La denuncia arriva dalla mamma della piccola che esausta da quanto le è capitato ha scritto un lungo post su Facebook rivolgendolo al presidente della Regione, Michele Emiliano, e al sindaco di Bari, Antonio Decaro, con la speranza che il suo racconto possa smuovere le acque di una sanità pubblica che molto spesso fa acqua da tutti i pori.
“Le mie figlie ed io sia positive da 4 giorni, con regolare procedura alla ASL, abbiamo avuto dei sintomi, niente di clamoroso, ma non una passeggiata. Ieri intorno alle 17.30 una delle mie figlie ha inziato a lamentare prima dolori alle gambe, poi alle braccia e alla testa e poi al costato, e scoppia a piangere. Lei è un’agonista non piange mai per il dolore, è abituata a sopportare). Chiamo la pediatra perché ha ancora 13 anni che mi intima dì farla portare dal papà, unico negativo, immediatamente al pronto soccorso, chiedo se fossi obbligata ad andare al Giovanni XIII, e mi risponde che avrei potuto portarla ovunque”.
“La casualità vuole che mio marito resti bloccato su strada e quindi decido dì portarla io in ospedale lasciando mia figlia piccola da sola in casa. Arriviamo al pronto soccorso del Giovanni XIII e mi dicono dì aspettare in auto perché ci sono 7 malati prima di noi e il tempo stimato è di almeno 6 ore. Dopo aver atteso un’ora al freddo, chiamo nuovamente la pediatra che mi consiglia dì rientrare in casa e di monitorarla”.

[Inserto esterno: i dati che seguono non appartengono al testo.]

(** The next key is in the first file only. *)
Lemma turn_actual pa a ta po raw_o s :
  sorted_file pa (a :: ta) → sorted_file po raw_o → (length (a :: ta) + length raw_o ≤ S n)%nat →
  (∀ k, k ∈ keys raw_o → str_ltb (key_of (fix_key a)) k = true) →
  from_files pa (a :: ta) po raw_o s (S n) = joined (a :: ta) raw_o s.
Proof.
  intros Ha Ho Hn Hlt. unfold from_files, joined.
  assert (min_key (Some (fix_key a)) (head (fix_key <$> raw_o)) = key_of (fix_key a)) as Hmin.
  { destruct raw_o as [|o to]; [done|]. cbn. rewrite str_ltb_leb. rewrite str_ltb_antisym; [done|]. apply Hlt, keys_head. }
  assert (at_key (key_of (fix_key a)) (head (fix_key <$> raw_o)) = None) as Hat.
  { destruct raw_o as [|o to]; [done|]. apply at_key_ne. apply not_eq_sym, str_ltb_ne, Hlt, keys_head. }
  assert (union (keys (a :: ta)) (keys raw_o) = key_of (fix_key a) :: union (keys ta) (keys raw_o)) as ->.
  { destruct raw_o as [|o to]; [by rewrite !union_nil_r|]. unfold keys at 1 2. cbn [fmap list_fmap]. rewrite union_cons, Hlt; [done|apply keys_head]. }
  cbn [foldM]. rewrite join_eq, fmap_cons, find_key_head.
  rewrite find_key_absent by (intros Hin; specialize (Hlt _ Hin); by rewrite str_ltb_irrefl in Hlt).
  cbn [merge_loop head seen]. rewrite Hmin, Hat, at_key_eq, (advance_read pa) by done. cbn [mbind result_bind advance].
  destruct (process args s _ _ _) as [s'|]; [|done]. cbn [mbind result_bind].
  rewrite join_tail; [apply (IH (Some (key_of (fix_key a)))); [by eapply sorted_tail|done|simpl in *; lia]|].
  intros k [Hk|Hk]%elem_of_union; apply not_eq_sym, str_ltb_ne; [by eapply sorted_later|by apply Hlt].
Qed.

(** The next key is in the second file only. *)
Lemma turn_original pa raw_a po o to s :
  sorted_file pa raw_a → sorted_file po (o :: to) → (length raw_a + length (o :: to) ≤ S n)%nat →
  (∀ k, k ∈ keys raw_a → str_ltb (key_of (fix_key o)) k = true) →
  from_files pa raw_a po (o :: to) s (S n) = joined raw_a (o :: to) s.
Proof.
  intros Ha Ho Hn Hlt. unfold from_files, joined.
  assert (min_key (head (fix_key <$> raw_a)) (Some (fix_key o)) = key_of (fix_key o)) as Hmin.
  { destruct raw_a as [|a ta]; [done|]. cbn. by rewrite str_ltb_leb, Hlt by apply keys_head. }
  assert (at_key (key_of (fix_key o)) (head (fix_key <$> raw_a)) = None) as Hat.
  { destruct raw_a as [|a ta]; [done|]. apply at_key_ne. apply not_eq_sym, str_ltb_ne, Hlt, keys_head. }
  assert (union (keys raw_a) (keys (o :: to)) = key_of (fix_key o) :: union (keys raw_a) (keys to)) as ->.
  { destruct raw_a as [|a ta]; [done|]. unfold keys at 1 2. cbn [fmap list_fmap].
    rewrite union_cons, str_ltb_antisym, Hlt; [done|apply keys_head|apply Hlt, keys_head]. }
  cbn [foldM]. rewrite join_eq, fmap_cons, find_key_head.
  rewrite find_key_absent by (intros Hin; specialize (Hlt _ Hin); by rewrite str_ltb_irrefl in Hlt).
  assert (∀ s', from_files pa raw_a (Some (key_of (fix_key o))) to s' n = joined raw_a to s') as Hrest.
  { intros s'. apply IH; [done|by eapply sorted_tail|simpl in *; lia]. }
  unfold from_files, joined in Hrest. set (A := head (fix_key <$> raw_a)) in *. set (B := seen pa raw_a) in *.
  assert (merge_loop (S n) args A B (head (fix_key o :: (fix_key <$> to))) (seen po (o :: to)) s
          = (s' ← process args s (key_of (fix_key o)) None (Some (fix_key o));
             merge_loop n args A B (head (fix_key <$> to)) (seen (Some (key_of (fix_key o))) to) s')) as ->.
  { cbn [head seen]. rewrite merge_loop_original. cbv zeta. rewrite Hmin, Hat, at_key_eq, advance_none by done. cbn [mbind result_bind].
    by rewrite (advance_read po). }
  destruct (process args s _ _ _) as [s'|]; [|done]. cbn [mbind result_bind]. rewrite Hrest, join_tail_r; [done|].
  intros k [Hk|Hk]%elem_of_union; apply not_eq_sym, str_ltb_ne; [by apply Hlt|by eapply sorted_later].
Qed.

(** The next key is in both. *)
Lemma turn_both pa a ta po o to s :
  sorted_file pa (a :: ta) → sorted_file po (o :: to) → (length (a :: ta) + length (o :: to) ≤ S n)%nat →
  key_of (fix_key a) = key_of (fix_key o) →
  from_files pa (a :: ta) po (o :: to) s (S n) = joined (a :: ta) (o :: to) s.
Proof.
  intros Ha Ho Hn He. unfold from_files, joined.
  assert (union (keys (a :: ta)) (keys (o :: to)) = key_of (fix_key a) :: union (keys ta) (keys to)) as ->.
  { unfold keys. cbn [fmap list_fmap]. by rewrite union_cons, He, !str_ltb_irrefl. }
  cbn [foldM]. rewrite join_eq, !fmap_cons, find_key_head. rewrite He at 2. rewrite find_key_head.
  cbn [merge_loop head min_key seen]. rewrite He, str_ltb_leb, str_ltb_irrefl. cbn [negb].
  rewrite !at_key_eq by done. pose proof (advance_read pa a ta (fix_key a) (Some (fix_key a)) Ha) as Hadv. rewrite He in Hadv.
  rewrite Hadv. cbn [mbind result_bind].
  rewrite (advance_read po) by done. cbn [mbind result_bind].
  destruct (process args s _ _ _) as [s'|]; [|done]. cbn [mbind result_bind].
  rewrite join_tail, join_tail_r.
  - apply (IH (Some (key_of (fix_key o))) _ (Some (key_of (fix_key o)))); [rewrite <- He; by eapply sorted_tail|by eapply sorted_tail|simpl in *; lia].
  - intros k [Hk|Hk]%elem_of_union; apply not_eq_sym, str_ltb_ne; [rewrite <- He|]; by eapply sorted_later.
  - intros k [Hk|Hk]%elem_of_union; apply not_eq_sym, str_ltb_ne; [|rewrite He]; by eapply sorted_later.
Qed.

End turns.

Lemma merge_loop_join n args pa raw_a po raw_o s :
  sorted_file pa raw_a → sorted_file po raw_o → (length raw_a + length raw_o ≤ n)%nat →
  from_files args pa raw_a po raw_o s n = joined args raw_a raw_o s.
Proof.
  revert pa raw_a po raw_o s. induction n as [|n IH]; intros pa raw_a po raw_o s Ha Ho Hn.
  { destruct raw_a, raw_o; [done|simpl in Hn; lia..]. }
  destruct raw_a as [|a ta], raw_o as [|o to]; 
    [done|by apply turn_original; try done; intros k Hk%not_elem_of_nil|by apply turn_actual; try done; intros k Hk%not_elem_of_nil|].
  destruct (str_ltb (key_of (fix_key a)) (key_of (fix_key o))) eqn:E1; [|destruct (str_ltb (key_of (fix_key o)) (key_of (fix_key a))) eqn:E2].
  - apply turn_actual; try done. intros k [-> |Hk]%elem_of_cons; [done|]. eapply str_ltb_trans; [done|by eapply sorted_later].
  - apply turn_original; try done. intros k [-> |Hk]%elem_of_cons; [done|]. eapply str_ltb_trans; [done|by eapply sorted_later].
  - apply turn_both; try done. by apply str_eq_of_ltb.
Qed.

(** * A walk that ends has read sorted files *)

Lemma next_sorted_inv it a it' :
  next_or_none it = Ok (a, it') → sorted_file it'.1 it'.2 → (a = None → it'.2 = []) ∧ sorted_file it.1 it.2.
Proof.
  destruct it as [previous [|r t]]; cbn [next_or_none]; intros H (Hk & Hi & Hlt).
  - inv_ok. injection H as <- <-. done.
  - inv_ok. injection H as <- <-. cbn [fst snd] in *. split; [done|].
    match goal with H : cell r _ = Ok _ |- _ => rename H into E end.
    assert (key_of (fix_key r) = lower a0) as Hkey by (rewrite key_of_fix; by rewrite (cell_cell_or _ _ [] _ E)).
    split; [constructor; [|done]; unfold has_key; unfold cell in E; by destruct (r !! _)|].
    unfold keys in *. cbn [fmap list_fmap]. rewrite Hkey. split.
    + destruct t as [|r' t]; [repeat constructor|]. apply increasing_cons; [done|]. cbn [fmap list_fmap] in *.
      apply increasing_inv in Hi as [_ Hi]. intros k [-> |Hk']%elem_of_cons; [done|]. eapply str_ltb_trans; [done|by apply Hi].
    + destruct previous as [p|]; [|done]. match goal with H : not_increasing _ _ = false |- _ => cbn in H; by apply str_leb_false in H end.
Qed.

Lemma advance_sorted_inv c a it a' it' :
  advance c a it = Ok (a', it') → (a = None → it.2 = []) →
  (a' = None → it'.2 = []) ∧ (sorted_file it'.1 it'.2 → sorted_file it.1 it.2).
Proof.
  destruct c as [x|]; cbn [advance]; intros H Hn.
  - split; [|intros Hs; by apply (next_sorted_inv _ _ _ H)].
    destruct it as [p [|r t]]; cbn [next_or_none] in H; inv_ok; by injection H as <- <-.
  - inv_ok. by injection H as <- <-.
Qed.

Lemma merge_loop_sorted n args a ita o ito s s' :
  merge_loop n args a ita o ito s = Ok s' → (a = None → ita.2 = []) → (o = None → ito.2 = []) →
  sorted_file ita.1 ita.2 ∧ sorted_file ito.1 ito.2.
Proof.
  revert a ita o ito s. induction n as [|n IH]; intros a ita o ito s H Ha Ho.
  all: assert (∀ p, sorted_file p []) as Hnil by (intros p; split; [constructor|]; split; [constructor|by destruct p]).
  - destruct a, o; cbn in H; try discriminate. rewrite Ha, Ho by done. auto.
  - assert ((a = None ∧ o = None) ∨ ∃ a' ita' o' ito' ca co s1, advance ca a ita = Ok (a', ita') ∧ advance co o ito = Ok (o', ito') ∧
              merge_loop n args a' ita' o' ito' s1 = Ok s') as [[-> ->]|(a' & ita' & o' & ito' & ca & co & s1 & H1 & H2 & H3)].
    { destruct a, o; [right..|by left]; cbn [merge_loop] in H; inv_ok; eauto 20. }
    + rewrite Ha, Ho by done. auto.
    + apply advance_sorted_inv in H1 as [Ha' Hsa]; [|done]. apply advance_sorted_inv in H2 as [Ho' Hso]; [|done].
      destruct (IH _ _ _ _ _ H3 Ha' Ho') as [? ?]. auto.
Qed.

Lemma build_join args s :
  build args = Ok s ↔
  let a := (dict_read (actual_ledger args)).2 in
  let o := (dict_read (original_qualifying args)).2 in
  sorted_file None a ∧ sorted_file None o ∧ joined args a o init = Ok s ∧ is_ok (decimal_string (original_liquid_usd_scaled s) USD_SCALE) = true.
Proof.
  unfold build. cbv zeta. set (a := (dict_read _).2). set (o := (dict_read _).2). clearbody a o. split.
  - intros H. destruct (next_or_none (None, a)) as [[x ita]|] eqn:Ea; [|discriminate]. cbn [mbind result_bind] in H.
    destruct (next_or_none (None, o)) as [[y ito]|] eqn:Eo; [|discriminate]. cbn [mbind result_bind] in H.
    apply bind_Ok_inv in H as (s' & Hl & H). apply bind_Ok_inv in H as (t & Ht & H). inv_ok. subst s'.
    assert (∀ raw x it, next_or_none (None, raw) = Ok (x, it) → x = None → it.2 = []) as Hn.
    { intros [|r t'] ? ? E; cbn [next_or_none] in E; inv_ok; by injection E as <- <-. }
    destruct (merge_loop_sorted _ _ _ _ _ _ _ _ Hl) as [Hsa Hso]; [by eapply Hn|by eapply Hn|].
    apply (next_sorted_inv _ _ _ Ea) in Hsa as [_ Hsa]. apply (next_sorted_inv _ _ _ Eo) in Hso as [_ Hso]. cbn [fst snd] in *.
    split; [done|]. split; [done|]. rewrite next_sorted in Ea, Eo by done. inv_ok. injection Ea as <- <-. injection Eo as <- <-.
    rewrite <- (merge_loop_join (length a + length o)) with (pa := None) (po := None) by done. split; [exact Hl|by rewrite Ht].
  - intros (Ha & Ho & Hj & Hd). rewrite !next_sorted by done. cbn [mbind result_bind].
    rewrite <- (merge_loop_join (length a + length o)) with (pa := None) (po := None) in Hj by done. unfold from_files in Hj. rewrite Hj.
    cbn [mbind result_bind]. by destruct (decimal_string _ _).
Qed.

(** * The amounts *)

(** What a row of the supply ledger is owed. *)
Definition wallet_part (r : row) : Z :=
  num r "liquid_shard0_atto"%string + num r "liquid_shard1_atto"%string + num r "pending_undelegation_atto"%string
  + num r "unclaimed_reward_atto"%string + num r "pending_cross_shard_atto"%string.
Definition staked_part (r : row) : Z := num r "active_delegation_atto"%string.
Definition claim_total (r : row) : Z := wallet_part r + staked_part r.

Lemma read_fields_ok r v c z f :
  foldM (read_field r) ∅ ACTUAL_FIELDS = Ok v → dget ACTUAL_FIELDS c = Some f → value v c = Ok z → num r f = z.
Proof.
  intros H Hf Hz. assert (∀ c z, v !! c = Some z → ∃ f, (c, f) ∈ ACTUAL_FIELDS ∧ int_cell r f = Ok z) as Hall.
  { assert (NoDup (dkeys ACTUAL_FIELDS)) as Hnd by compute_decide. clear Hz Hf Hnd.
    revert H. generalize ACTUAL_FIELDS. intros l.
    apply (foldM_inv (λ pre v, ∀ c z, v !! c = Some z → ∃ f, (c, f) ∈ pre ∧ int_cell r f = Ok z)); [by intros ? ? ?%lookup_empty_Some|].
    intros pre [c' f'] v0 v1 IH H c1 z1 Hl. unfold read_field in H. cbn [fst snd] in H.
    destruct (r !! f') as [[|ch text]|] eqn:Er; inv_ok; subst v1; [destruct (IH _ _ Hl) as (f1 & ? & ?); exists f1; set_solver| |destruct (IH _ _ Hl) as (f1 & ? & ?); exists f1; set_solver].
    apply lookup_insert_Some in Hl as [[<- <-]|[_ Hl]]; [|destruct (IH _ _ Hl) as (f1 & ? & ?); exists f1; set_solver].
    exists f'. split; [set_solver|]. unfold int_cell, cell. rewrite Er. done. }
  unfold value in Hz. inv_ok. subst. match goal with H : v !! c = Some _ |- _ => destruct (Hall _ _ H) as (f' & Hin & Hi) end.
  apply dget_elem in Hin; [|compute_decide]. rewrite Hf in Hin. injection Hin as <-. by apply int_cell_num.
Qed.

“Ci rimettiamo in movimento e lei ha nuovamente una crisi; nel panico totale cerco dì trovare ‘la raccomandazione’ in qualsiasi pronto soccorso per farla visitare. Su consiglio di un’amica medico ci spostiamo al Policlinico perché l’avrebbero accettata e controllata. Arriviamo in ospedale e 4 guardie diverse ci danno 4 indicazioni differenti, alla fine (senza scendere dall’auto) ci fanno andare nel hangar delle autoambulanze, qualcuno sarebbe arrivato ad aiutarci. Passano 20 minuti e si affaccia un infermiere che ci dice che saremmo dovuti andare al reparto covid, parcheggiando l’auto ad almeno 800m dallo stesso, avevo segnalato allo stesso che la ragazza non stava bene. Arriviamo finalmente al reparto e prima un sedicente infermiere mi dice che l’avrei dovuta lasciare da sola per tutta la notte per farle i controlli, logicamente ho detto che sarebbe potuta rimanere da sola tutto il tempo necessario, lo stesso riporta le mie volontà alla dottoressa, che non è mai uscita dalla sua stanze, e poi ci rimanda all’ospedaletto perché mia figlia non può essere visitata per età al Policlinico. Dopo aver espresso il mio disappunto in maniera troppo elegante, ho deciso di portare la ragazza a casa, con le fitte che continuano”.
“Per fortuna questa notte non è successo nulla, ma se mia figlia si fosse aggravata, quante denunce avrei dovuto fare? Paghiamo le tasse fino all’ultimo centesimo e per una volta nella mia vita in cui ho avuto bisogno della sanità pubblica non ho potuto usufruirne”.